I cross the room and sit on the edge of the bed, phone clutched tightly in both hands. My thumbs hover over the screen, but I don’t type yet. I think of Connor’s face the night he found me on the patio. The way he watched me—not like an enemy, not like a threat, but like he was interested.

What would he say if he knew my father planned to use me to gut him from the inside out? Would he laugh? Walk away? Pull me closer just to see how deep the knife goes?

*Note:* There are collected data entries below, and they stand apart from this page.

Lemma fork_hash_fresh : ∀ k n, k ≠ toyLoc 8 → toyHeap !! k = Some n → BlockNode.hash n ≠ BlockNode.headerHash forkHeader.
Proof.
  assert (bool_decide (map_Forall (fun _ n => bool_decide (BlockNode.hash n ≠ BlockNode.headerHash forkHeader)) toyHeap) = true) as H
    by (vm_compute; reflexivity).
  apply bool_decide_eq_true in H. intros k n _ Hk. exact (bool_decide_unpack _ (H k n Hk)).
Qed.

(** The view of the chain is the same on every heap that has its blocks. *)
Lemma toyView_on prev h nd : BlockNode.heap_wf prev h → h !! toyLoc 7 = Some nd → BlockNode.height nd = 7 →
  is_Some (BlockNode.walk h 7 (toyLoc 7)) → ChainView.setTip h ChainView.emptyView (Some (toyLoc 7)) = Done ChainView.toyView →
  ChainView.view_ok h ChainView.toyView.
Proof.
  intros Hwf Hn Hh Hw E.
  destruct (ChainView.setTip_shows prev h ChainView.emptyView (toyLoc 7) nd Hwf (ChainView.emptyView_ok _) Hn) as (c'&E'&_&Hs);
    [rewrite Hh; vm_compute; first [reflexivity|discriminate]..|rewrite Hh; exact Hw|].
  rewrite E in E'. injection E' as <-.
  apply (ChainView.shows_ok prev h ChainView.toyView (toyLoc 7) nd Hwf); [rewrite Hh; split; discriminate|exact Hn|exact Hs].
Qed.

Definition forkHeap : BlockNode.heap :=
  match BlockNode.newBlockNode toyHeap (toyLoc 8) 0 forkHeader (Some (toyLoc 5)) with Done (_, h) => h | _ => ∅ end.

Lemma fork_heap : BlockNode.heap_wf forkPrev forkHeap ∧ BlockNode.full forkHeap ∧ BlockNode.unique forkHeap ∧
  ChainView.view_ok forkHeap ChainView.toyView.
Proof.
  destruct (BlockNode.newBlockNode_wf toyPrev toyHeap (toyLoc 8) 0 forkHeader (toyLoc 5) (toyNode 5))
    as (h&nd&Hn&Hi&Hwf&_&_&_&_&Hf&Hu); [exact toyHeap_wf|exact BlockNode.toyHeap_unreferenced|discriminate|vm_compute; reflexivity..
    |left; vm_compute; reflexivity|].
  assert (h = forkHeap) as -> by (unfold forkHeap; rewrite Hn; reflexivity).
  split_and!; [exact Hwf|exact (Hf toyHeap_full)|exact (Hu toyHeap_unique fork_hash_fresh)|].
  apply (toyView_on _ _ (toyNode 7) Hwf); [vm_compute; reflexivity..|vm_compute; eexists; reflexivity|vm_compute; reflexivity].
Qed.
(** The transactions of the blocks that leave the chain, as far as their bodies are there *)
Fixpoint subtractTxns (ns : list loc) (total : Z) : M Z :=
  match ns with
  | [] => mret total
  | l :: ns =>
      nd ← node l;
      s ← get_;
      subtractTxns ns (match body (hash nd) s with
                       | Some b => u64 (total - zlen (Transactions b))
                       | None => total
                       end)
  end.

Fixpoint removeRows (ns : list blockNode) (s : chain) : chain :=
  match ns with
  | [] => s
  | nd :: ns =>
      removeRows ns (set_rows_db (ChainIO.dbRemoveBlockNode (BlockIndex.sdb (ix s)) (hash nd) (height nd)) (deleteBody (hash nd) s))
  end.

Fixpoint removeNodes (ns : list blockNode) (s : chain) : chain :=
  match ns with
  | [] => s
  | nd :: ns =>
      let x := ix s in
      let s := set_ix (with_heap (BlockIndex.hp x) (BlockIndex.removeNode (BlockIndex.bi x) (hash nd)) x) s in
      removeNodes ns (set_orphans (Orphans.removeOrphansWithParent (hash nd) (orphanPool s)) s)
  end.

Fixpoint readNodes (ns : list loc) : M (list blockNode) :=
  match ns with
  | [] => mret []
  | l :: ns => nd ← node l; rest ← readNodes ns; mret (nd :: rest)
  end.

Definition removeDisconnectedBlocks (ns : list loc) : M unit :=
  _ ← tick indexManager;
  nds ← readNodes ns;
  _ ← modify_ (removeRows nds);
  _ ← modify_ (removeNodes nds);
  flushToDB indexManager false.

(** The new best header view is another object; the index keeps the old one. *)
Definition restartHeaders (l : loc) : M unit := fun s =>
  v ← ChainView.newChainView (BlockIndex.hp (ix s)) (Some l); Done (inl tt, set_headerView (Some v) s).

(** The last transaction: the rows by height above the rollback and the records of the
    tip *)
Definition rollbackRows (rollbackHeight old : Z) (nd : blockNode) : M unit := fun s =>
  let d := foldl ChainIO.dbRemoveHeightIndex (BlockIndex.sdb (ix s)) (seqZ (rollbackHeight + 1) (old - rollbackHeight)) in
  let st := stateSnapshot s in
  let d := ChainIO.dbPutBestState d (WriteQueue.Hash st) (WriteQueue.Height st) (WriteQueue.TotalTxns st) (workSum nd) in
  d ← WriteQueue.dbPutBestTipSnapshot d (hash nd) (height nd) (workSum nd);
  Done (inl tt, set_rows_db d s).

Definition InvalidateHeaderChain (rollbackHeight : Z) : M unit :=
  s ← get_;
  match ChainView.nodeByHeight (bestChain s) rollbackHeight with
  | None => io_fail NotConnected
  | Some l =>
      let stop nd (_ : loc) := height nd <=? rollbackHeight in
      oldHeaderTip ← match ChainView.tip (bestHeader s) with
                     | None => mret (-1)
                     | Some t => fuel ← fuelOf t; nd ← node t; _ ← markDown fuel stop (Some t); mret (height nd)
                     end;
      _ ← tick indexManager;
      tip ← bestChainTip;
      fuel ← fuelOf tip.1;
      detachNodes ← nodesAbove fuel rollbackHeight (Some tip.1);
      s ← get_;
      total ← subtractTxns detachNodes (WriteQueue.TotalTxns (stateSnapshot s));
      nd ← node l;
      block ← match body (hash nd) s with Some b => mret b | None => io_fail ErrBlockNotFound end;
      _ ← restartHeaders l;
      _ ← match detachNodes with
          | [] => mret tt
          | _ => _ ← reorganizeChain p indexManager clk detachNodes []; removeDisconnectedBlocks detachNodes
          end;
      _ ← setChainTip (Some l);
      state ← bestStateOf l block total;
      _ ← modify_ (set_snapshot state);
      _ ← tick indexManager;
      nd ← node l;
      _ ← rollbackRows rollbackHeight oldHeaderTip nd;
      flushToDB indexManager false
  end.

(** ** Data and reports *)

Definition RemoveBlockData (hs : hash_t) : M unit :=
  _ ← tick indexManager;
  _ ← modify_ (deleteBody hs);
  o ← LookupNode hs;
  match o with
  | Some l => _ ← UnsetStatusFlags l statusDataStored; flushToDB indexManager false
  | None => mret tt
  end.

Definition HaveBlock (hs : hash_t) : M bool :=
  e ← blockExists indexManager hs; s ← get_; mret (e || Orphans.IsKnownOrphan hs (orphanPool s)).

Definition BlockStored (hs : hash_t) : M bool := blockExists indexManager hs.

Definition FlushBlockIndex : M unit := flushToDB indexManager true.

Definition BestDownloadState (s : chain) : hash_t * Z :=
  match blockDownload s with None => (ColdRead.zeroHash, -1) | Some (hs, g) => (hs, i32 g) end.

Definition BestChainHeaderForkHeight : M Z :=
  s ← get_;
  h ← nodeHeap;
  fork ← io_run (ChainView.findFork h (bestChain s) (ChainView.tip (bestHeader s)));
  match fork with None => mret 0 | Some f => fn ← node f; mret (height fn) end.

Definition HeaderChainDiverged : M bool :=
  s ← get_;
  match ChainView.tip (bestChain s), ChainView.tip (bestHeader s) with
  | Some t, Some g =>
      tn ← node t;
      gn ← node g;
      if height gn <=? height tn then mret false else
      match ChainView.nodeByHeight (bestHeader s) (height tn) with
      | None => mret false
      | Some q => qn ← node q; mret (negb (bool_decide (hash qn = hash tn)))
      end
  | _, _ => mret false
  end.

Inductive TipStatus := StatusUnknown | StatusActive | StatusInvalid | StatusValidFork.

Record ChainTip := { Height : Z; BlockHash : hash_t; BranchLen : Z; Status : TipStatus }.

Definition tipReport (l : loc) : M ChainTip :=
  s ← get_;
  h ← nodeHeap;
  nd ← node l;
  inChain ← chainContains l;
  let st := if inChain : bool then StatusActive
            else if KnownInvalid (status nd) then StatusInvalid
            else if HaveData (status nd) then StatusValidFork
            else StatusUnknown in
  fork ← io_run (ChainView.findFork h (bestChain s) (Some l));
  len ← match fork with Some f => fn ← node f; mret (i32 (height nd - height fn)) | None => mret (height nd) end;
  mret {| Height := height nd; BlockHash := hash nd; BranchLen := len; Status := st |}.

Fixpoint tipReports (ls : list loc) : M (list ChainTip) :=
  match ls with
  | [] => mret []
  | l :: ls => t ← tipReport l; ts ← tipReports ls; mret (t :: ts)
  end.

Definition ChainTips : M (list ChainTip) :=
  s ← get_; tip ← bestChainTip; tipReports (InactiveTips s ++ [tip.1]).

End control.

(** ** Statuses alone change

    The nodes without their status *)

Definition skeleton (h : heap) : heap := BlockIndex.set_status 0 <$> h.

Lemma skeleton_lookup h h' l nd : skeleton h' = skeleton h → h !! l = Some nd →
  ∃ nd', h' !! l = Some nd' ∧ BlockIndex.set_status 0 nd' = BlockIndex.set_status 0 nd.
Proof.
  intros E Hl. assert (skeleton h' !! l = Some (BlockIndex.set_status 0 nd)) as H by (rewrite E; unfold skeleton; by rewrite lookup_fmap, Hl).
  unfold skeleton in H. rewrite lookup_fmap in H. apply fmap_Some in H as (nd'&?&?). by exists nd'.
Qed.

I stare at the empty text box, my pulse hammering too fast. If I send this, I’m not just reaching out—I’m stepping into the crossfire with no one behind me. But I want to see him. Not for strategy. Not for Da's orders. For me.

I type the words.

Nora 8:17 PM: We need to meet.

Then I hitSendand watch the screen go dark in my palm.

11

CONNOR

The warehouse crouches in the darkness, tucked behind a line of shuttered storefronts near the Liffey. The windows are gone, smashed out years ago. Wind cuts through the broken window panes and rattles what’s left of the frames. This place used to be neutral ground back when the city still believed in rules. Now it’s just rot and dust, and I don't even know if anyone even remembers it exists.